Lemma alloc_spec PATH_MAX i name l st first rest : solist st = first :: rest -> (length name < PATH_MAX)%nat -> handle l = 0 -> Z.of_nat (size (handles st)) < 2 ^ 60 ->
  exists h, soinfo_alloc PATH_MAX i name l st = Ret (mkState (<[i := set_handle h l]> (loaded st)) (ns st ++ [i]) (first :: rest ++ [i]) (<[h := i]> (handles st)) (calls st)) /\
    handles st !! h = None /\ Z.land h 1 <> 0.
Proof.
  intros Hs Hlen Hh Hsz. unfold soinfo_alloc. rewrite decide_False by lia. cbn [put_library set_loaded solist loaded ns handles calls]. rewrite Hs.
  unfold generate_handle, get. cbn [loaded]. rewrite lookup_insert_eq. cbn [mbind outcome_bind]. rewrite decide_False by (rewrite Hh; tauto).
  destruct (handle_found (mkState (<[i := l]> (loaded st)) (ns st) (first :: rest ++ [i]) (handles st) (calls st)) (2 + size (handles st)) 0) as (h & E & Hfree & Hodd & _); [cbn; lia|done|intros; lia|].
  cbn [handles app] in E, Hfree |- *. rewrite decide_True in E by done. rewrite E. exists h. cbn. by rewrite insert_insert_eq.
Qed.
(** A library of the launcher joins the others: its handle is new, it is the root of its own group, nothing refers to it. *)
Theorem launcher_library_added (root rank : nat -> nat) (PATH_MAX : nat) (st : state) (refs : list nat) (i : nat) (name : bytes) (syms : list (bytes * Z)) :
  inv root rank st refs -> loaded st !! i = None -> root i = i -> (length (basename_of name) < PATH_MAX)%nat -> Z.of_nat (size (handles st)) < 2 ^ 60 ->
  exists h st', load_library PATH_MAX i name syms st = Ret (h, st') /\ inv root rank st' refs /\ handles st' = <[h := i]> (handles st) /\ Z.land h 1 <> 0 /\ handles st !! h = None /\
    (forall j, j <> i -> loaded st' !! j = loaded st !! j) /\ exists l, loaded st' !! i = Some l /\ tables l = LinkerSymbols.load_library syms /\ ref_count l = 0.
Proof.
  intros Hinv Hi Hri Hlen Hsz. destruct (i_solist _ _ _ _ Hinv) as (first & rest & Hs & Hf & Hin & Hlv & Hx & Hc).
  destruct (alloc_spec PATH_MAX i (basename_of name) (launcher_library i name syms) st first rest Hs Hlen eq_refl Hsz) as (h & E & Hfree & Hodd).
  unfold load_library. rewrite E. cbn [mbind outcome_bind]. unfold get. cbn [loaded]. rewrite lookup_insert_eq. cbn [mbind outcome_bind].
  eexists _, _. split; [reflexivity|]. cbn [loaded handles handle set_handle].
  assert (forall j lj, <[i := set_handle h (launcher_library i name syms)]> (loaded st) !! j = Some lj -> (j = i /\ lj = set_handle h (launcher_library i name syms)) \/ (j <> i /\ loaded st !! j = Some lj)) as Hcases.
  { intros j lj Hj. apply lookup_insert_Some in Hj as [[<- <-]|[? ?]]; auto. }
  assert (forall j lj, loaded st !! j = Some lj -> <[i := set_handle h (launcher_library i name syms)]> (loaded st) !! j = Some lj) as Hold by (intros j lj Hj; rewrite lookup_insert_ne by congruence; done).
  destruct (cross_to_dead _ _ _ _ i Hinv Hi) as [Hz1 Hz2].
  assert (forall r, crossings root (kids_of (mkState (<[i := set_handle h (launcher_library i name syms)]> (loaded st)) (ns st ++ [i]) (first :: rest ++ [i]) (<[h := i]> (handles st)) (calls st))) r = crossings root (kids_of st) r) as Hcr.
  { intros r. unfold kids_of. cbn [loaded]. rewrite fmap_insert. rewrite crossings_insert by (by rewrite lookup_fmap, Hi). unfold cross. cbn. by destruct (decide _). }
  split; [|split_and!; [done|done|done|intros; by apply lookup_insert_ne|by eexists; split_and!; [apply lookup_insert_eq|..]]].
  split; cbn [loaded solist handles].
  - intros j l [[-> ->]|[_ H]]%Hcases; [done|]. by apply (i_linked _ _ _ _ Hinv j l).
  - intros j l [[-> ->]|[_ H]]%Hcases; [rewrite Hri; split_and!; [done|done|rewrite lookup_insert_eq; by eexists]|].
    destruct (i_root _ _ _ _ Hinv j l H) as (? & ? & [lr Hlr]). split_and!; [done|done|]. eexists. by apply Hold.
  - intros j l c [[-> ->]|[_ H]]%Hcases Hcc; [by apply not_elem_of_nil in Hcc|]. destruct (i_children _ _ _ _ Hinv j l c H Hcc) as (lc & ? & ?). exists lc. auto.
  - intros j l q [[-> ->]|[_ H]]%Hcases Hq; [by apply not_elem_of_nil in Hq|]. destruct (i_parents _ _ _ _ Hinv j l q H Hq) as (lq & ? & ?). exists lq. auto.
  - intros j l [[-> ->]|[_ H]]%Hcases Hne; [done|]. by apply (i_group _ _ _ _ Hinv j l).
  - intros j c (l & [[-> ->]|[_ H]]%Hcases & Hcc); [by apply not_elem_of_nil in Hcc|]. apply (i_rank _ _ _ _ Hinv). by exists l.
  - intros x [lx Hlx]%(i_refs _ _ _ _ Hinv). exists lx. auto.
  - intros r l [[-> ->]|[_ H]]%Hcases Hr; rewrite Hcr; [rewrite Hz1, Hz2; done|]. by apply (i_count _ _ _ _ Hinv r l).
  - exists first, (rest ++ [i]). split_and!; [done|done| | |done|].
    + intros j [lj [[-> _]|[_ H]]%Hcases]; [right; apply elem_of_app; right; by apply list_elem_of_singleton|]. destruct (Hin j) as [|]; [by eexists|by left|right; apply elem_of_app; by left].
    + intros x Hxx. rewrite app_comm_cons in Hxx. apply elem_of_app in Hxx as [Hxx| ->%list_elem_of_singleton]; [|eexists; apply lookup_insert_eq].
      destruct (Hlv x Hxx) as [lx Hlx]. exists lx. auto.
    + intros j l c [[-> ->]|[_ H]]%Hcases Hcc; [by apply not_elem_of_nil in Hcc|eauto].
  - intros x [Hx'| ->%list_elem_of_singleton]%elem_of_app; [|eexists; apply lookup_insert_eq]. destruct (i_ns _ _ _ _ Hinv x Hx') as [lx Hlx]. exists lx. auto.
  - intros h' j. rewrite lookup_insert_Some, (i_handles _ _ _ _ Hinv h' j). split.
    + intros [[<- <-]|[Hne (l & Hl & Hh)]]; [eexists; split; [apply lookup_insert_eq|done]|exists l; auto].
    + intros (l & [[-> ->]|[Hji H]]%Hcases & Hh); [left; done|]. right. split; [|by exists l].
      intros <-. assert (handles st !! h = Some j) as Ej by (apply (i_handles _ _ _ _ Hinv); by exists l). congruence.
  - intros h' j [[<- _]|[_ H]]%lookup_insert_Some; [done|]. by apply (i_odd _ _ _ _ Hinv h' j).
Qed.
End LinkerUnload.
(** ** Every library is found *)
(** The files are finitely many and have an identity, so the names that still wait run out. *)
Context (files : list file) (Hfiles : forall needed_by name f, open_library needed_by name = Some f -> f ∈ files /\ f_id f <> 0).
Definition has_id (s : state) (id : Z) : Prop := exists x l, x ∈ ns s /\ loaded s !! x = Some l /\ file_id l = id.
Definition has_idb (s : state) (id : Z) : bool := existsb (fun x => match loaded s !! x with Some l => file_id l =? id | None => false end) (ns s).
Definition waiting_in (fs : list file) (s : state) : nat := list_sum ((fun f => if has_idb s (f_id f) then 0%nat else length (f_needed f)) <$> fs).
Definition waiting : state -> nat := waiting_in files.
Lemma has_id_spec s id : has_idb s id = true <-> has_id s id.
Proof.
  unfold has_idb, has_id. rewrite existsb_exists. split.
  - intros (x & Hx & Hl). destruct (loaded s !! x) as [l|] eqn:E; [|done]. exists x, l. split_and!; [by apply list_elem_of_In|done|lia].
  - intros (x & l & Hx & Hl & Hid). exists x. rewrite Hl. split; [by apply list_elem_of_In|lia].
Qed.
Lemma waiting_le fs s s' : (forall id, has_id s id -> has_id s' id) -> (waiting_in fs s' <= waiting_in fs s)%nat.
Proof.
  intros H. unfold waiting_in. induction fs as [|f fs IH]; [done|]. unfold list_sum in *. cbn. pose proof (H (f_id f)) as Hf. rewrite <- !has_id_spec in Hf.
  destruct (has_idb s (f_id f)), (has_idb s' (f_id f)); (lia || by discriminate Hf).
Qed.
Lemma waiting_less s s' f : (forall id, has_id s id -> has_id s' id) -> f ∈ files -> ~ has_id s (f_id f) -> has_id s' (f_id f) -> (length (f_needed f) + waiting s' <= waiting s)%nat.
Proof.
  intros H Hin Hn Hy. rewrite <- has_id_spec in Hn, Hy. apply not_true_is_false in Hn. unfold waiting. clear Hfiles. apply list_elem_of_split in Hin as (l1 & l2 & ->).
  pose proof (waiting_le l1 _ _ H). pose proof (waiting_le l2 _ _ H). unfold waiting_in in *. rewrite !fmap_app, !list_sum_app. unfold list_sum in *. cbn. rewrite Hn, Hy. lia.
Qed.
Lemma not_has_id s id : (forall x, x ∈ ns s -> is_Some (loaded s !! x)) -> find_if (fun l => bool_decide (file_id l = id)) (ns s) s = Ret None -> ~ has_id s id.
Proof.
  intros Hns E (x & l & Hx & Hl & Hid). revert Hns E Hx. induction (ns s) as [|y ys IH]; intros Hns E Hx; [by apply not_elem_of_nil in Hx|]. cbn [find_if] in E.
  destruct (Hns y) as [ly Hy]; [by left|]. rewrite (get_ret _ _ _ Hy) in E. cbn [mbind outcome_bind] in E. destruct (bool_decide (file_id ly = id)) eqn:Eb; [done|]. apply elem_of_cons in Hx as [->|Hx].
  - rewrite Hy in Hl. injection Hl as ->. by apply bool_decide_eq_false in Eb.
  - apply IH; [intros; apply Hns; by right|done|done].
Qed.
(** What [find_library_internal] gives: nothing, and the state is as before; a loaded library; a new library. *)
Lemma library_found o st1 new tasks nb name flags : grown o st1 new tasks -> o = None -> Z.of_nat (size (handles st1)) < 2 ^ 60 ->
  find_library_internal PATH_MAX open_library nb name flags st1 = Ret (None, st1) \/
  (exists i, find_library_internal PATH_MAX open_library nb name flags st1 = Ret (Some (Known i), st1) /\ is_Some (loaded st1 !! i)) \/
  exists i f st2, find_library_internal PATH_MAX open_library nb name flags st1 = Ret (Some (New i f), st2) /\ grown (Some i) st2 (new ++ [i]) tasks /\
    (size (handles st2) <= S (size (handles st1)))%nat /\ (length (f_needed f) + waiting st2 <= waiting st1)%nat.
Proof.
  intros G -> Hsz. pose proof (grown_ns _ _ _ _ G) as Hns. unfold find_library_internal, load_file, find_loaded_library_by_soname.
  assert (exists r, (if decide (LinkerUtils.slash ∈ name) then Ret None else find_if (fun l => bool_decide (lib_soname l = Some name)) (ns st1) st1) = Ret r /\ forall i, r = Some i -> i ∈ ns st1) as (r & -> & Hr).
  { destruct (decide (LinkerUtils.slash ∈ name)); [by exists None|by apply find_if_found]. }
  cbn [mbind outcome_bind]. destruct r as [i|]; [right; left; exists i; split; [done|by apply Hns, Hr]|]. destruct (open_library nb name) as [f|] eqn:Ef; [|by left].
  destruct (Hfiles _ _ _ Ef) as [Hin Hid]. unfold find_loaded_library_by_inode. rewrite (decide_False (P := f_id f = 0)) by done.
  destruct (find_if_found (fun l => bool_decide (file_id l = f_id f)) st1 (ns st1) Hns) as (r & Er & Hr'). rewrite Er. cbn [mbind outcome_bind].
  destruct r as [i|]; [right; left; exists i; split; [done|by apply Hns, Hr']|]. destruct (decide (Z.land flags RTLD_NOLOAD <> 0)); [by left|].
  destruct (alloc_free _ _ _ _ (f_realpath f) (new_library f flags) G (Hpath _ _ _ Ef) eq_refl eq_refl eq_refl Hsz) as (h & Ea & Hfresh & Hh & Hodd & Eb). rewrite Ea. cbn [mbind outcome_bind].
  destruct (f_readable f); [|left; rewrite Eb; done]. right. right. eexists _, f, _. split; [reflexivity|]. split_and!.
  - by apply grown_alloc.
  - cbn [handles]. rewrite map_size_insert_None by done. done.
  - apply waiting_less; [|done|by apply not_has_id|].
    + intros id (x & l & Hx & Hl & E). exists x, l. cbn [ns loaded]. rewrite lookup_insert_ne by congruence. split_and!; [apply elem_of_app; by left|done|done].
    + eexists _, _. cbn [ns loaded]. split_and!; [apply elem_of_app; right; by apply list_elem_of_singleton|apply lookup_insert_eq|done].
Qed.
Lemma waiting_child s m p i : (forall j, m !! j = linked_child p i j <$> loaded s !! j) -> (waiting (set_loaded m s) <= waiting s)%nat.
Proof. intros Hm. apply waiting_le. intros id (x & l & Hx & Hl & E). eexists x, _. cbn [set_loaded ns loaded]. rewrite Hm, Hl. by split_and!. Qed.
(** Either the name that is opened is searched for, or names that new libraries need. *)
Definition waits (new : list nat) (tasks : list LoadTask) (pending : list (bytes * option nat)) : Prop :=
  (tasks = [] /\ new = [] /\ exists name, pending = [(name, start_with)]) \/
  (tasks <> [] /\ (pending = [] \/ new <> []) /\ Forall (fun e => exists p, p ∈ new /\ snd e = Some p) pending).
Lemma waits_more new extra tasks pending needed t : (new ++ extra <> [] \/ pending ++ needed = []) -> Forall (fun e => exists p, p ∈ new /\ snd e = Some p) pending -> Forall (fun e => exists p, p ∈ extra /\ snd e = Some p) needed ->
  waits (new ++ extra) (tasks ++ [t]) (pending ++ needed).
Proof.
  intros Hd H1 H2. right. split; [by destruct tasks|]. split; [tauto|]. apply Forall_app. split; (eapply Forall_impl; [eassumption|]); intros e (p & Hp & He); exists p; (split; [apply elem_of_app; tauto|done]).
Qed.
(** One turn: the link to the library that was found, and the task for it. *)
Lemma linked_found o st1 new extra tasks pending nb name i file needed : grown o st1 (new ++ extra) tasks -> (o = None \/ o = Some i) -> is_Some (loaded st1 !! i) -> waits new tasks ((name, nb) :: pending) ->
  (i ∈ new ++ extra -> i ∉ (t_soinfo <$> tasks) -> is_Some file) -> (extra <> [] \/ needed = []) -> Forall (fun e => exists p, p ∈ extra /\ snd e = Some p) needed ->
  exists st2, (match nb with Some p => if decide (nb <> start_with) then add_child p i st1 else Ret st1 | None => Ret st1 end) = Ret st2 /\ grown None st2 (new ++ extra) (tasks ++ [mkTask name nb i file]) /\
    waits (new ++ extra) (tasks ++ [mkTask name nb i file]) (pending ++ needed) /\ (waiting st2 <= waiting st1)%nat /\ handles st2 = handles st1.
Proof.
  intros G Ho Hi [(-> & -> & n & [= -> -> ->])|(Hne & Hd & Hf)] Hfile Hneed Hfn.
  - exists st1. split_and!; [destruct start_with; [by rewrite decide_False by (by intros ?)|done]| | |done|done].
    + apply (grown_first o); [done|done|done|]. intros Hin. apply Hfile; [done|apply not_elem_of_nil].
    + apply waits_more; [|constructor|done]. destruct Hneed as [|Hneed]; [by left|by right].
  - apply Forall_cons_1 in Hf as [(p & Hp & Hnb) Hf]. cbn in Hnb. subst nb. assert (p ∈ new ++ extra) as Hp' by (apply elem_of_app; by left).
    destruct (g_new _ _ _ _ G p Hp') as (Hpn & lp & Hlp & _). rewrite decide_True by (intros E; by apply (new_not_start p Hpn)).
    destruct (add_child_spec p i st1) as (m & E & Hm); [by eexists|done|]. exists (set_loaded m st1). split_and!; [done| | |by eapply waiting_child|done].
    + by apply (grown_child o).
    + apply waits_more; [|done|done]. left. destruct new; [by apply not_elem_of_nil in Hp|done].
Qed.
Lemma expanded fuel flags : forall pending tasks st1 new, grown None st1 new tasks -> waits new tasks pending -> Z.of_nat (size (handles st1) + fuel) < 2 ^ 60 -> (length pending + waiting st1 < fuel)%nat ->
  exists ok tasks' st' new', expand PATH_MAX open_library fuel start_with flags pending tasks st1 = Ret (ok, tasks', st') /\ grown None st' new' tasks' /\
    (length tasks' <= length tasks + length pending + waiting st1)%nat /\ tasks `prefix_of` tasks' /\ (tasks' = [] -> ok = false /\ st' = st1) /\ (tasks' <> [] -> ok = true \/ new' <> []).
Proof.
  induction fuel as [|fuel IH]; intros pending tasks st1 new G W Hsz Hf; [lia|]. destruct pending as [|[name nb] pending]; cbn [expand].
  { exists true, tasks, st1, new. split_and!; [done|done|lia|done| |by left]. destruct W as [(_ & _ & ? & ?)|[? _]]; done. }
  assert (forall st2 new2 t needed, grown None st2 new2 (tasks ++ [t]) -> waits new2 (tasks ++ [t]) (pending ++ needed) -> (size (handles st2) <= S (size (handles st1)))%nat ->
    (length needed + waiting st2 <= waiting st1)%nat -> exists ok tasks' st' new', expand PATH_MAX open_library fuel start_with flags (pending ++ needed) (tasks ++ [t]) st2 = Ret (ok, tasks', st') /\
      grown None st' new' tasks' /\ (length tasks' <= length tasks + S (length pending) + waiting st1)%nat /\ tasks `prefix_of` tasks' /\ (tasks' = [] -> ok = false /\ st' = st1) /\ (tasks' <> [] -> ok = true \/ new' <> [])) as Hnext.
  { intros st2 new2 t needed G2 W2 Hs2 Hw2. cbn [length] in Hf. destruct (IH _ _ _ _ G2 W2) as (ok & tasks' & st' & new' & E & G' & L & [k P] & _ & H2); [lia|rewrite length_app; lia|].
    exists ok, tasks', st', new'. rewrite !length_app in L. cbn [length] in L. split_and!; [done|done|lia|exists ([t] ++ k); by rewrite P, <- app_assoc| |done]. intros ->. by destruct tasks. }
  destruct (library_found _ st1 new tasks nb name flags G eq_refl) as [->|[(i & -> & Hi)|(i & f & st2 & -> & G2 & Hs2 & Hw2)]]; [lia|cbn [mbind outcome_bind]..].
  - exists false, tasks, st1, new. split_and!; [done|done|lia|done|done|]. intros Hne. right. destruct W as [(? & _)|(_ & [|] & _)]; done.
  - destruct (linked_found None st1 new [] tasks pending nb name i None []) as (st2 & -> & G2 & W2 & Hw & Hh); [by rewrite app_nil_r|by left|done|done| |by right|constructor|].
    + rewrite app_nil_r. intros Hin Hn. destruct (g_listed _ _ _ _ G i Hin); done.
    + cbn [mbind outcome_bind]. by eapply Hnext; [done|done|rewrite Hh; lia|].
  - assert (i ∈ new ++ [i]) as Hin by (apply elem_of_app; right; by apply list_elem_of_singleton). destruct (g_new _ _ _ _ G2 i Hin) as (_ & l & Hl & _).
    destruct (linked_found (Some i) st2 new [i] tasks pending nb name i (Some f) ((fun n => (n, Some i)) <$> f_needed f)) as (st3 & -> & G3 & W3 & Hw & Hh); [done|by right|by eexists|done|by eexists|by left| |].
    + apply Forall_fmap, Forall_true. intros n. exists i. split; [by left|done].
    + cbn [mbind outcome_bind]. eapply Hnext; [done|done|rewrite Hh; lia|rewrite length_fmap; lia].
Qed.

* * * * *

Would you retype the lines above from the one with "(** One turn: the" down to the one with "exists st2, (match", word for word, both ends included and no other lines?

### RESULT OF THIS EXERCISE
(** One turn: the link to the library that was found, and the task for it. *)
Lemma linked_found o st1 new extra tasks pending nb name i file needed : grown o st1 (new ++ extra) tasks -> (o = None \/ o = Some i) -> is_Some (loaded st1 !! i) -> waits new tasks ((name, nb) :: pending) ->
  (i ∈ new ++ extra -> i ∉ (t_soinfo <$> tasks) -> is_Some file) -> (extra <> [] \/ needed = []) -> Forall (fun e => exists p, p ∈ extra /\ snd e = Some p) needed ->
  exists st2, (match nb with Some p => if decide (nb <> start_with) then add_child p i st1 else Ret st1 | None => Ret st1 end) = Ret st2 /\ grown None st2 (new ++ extra) (tasks ++ [mkTask name nb i file]) /\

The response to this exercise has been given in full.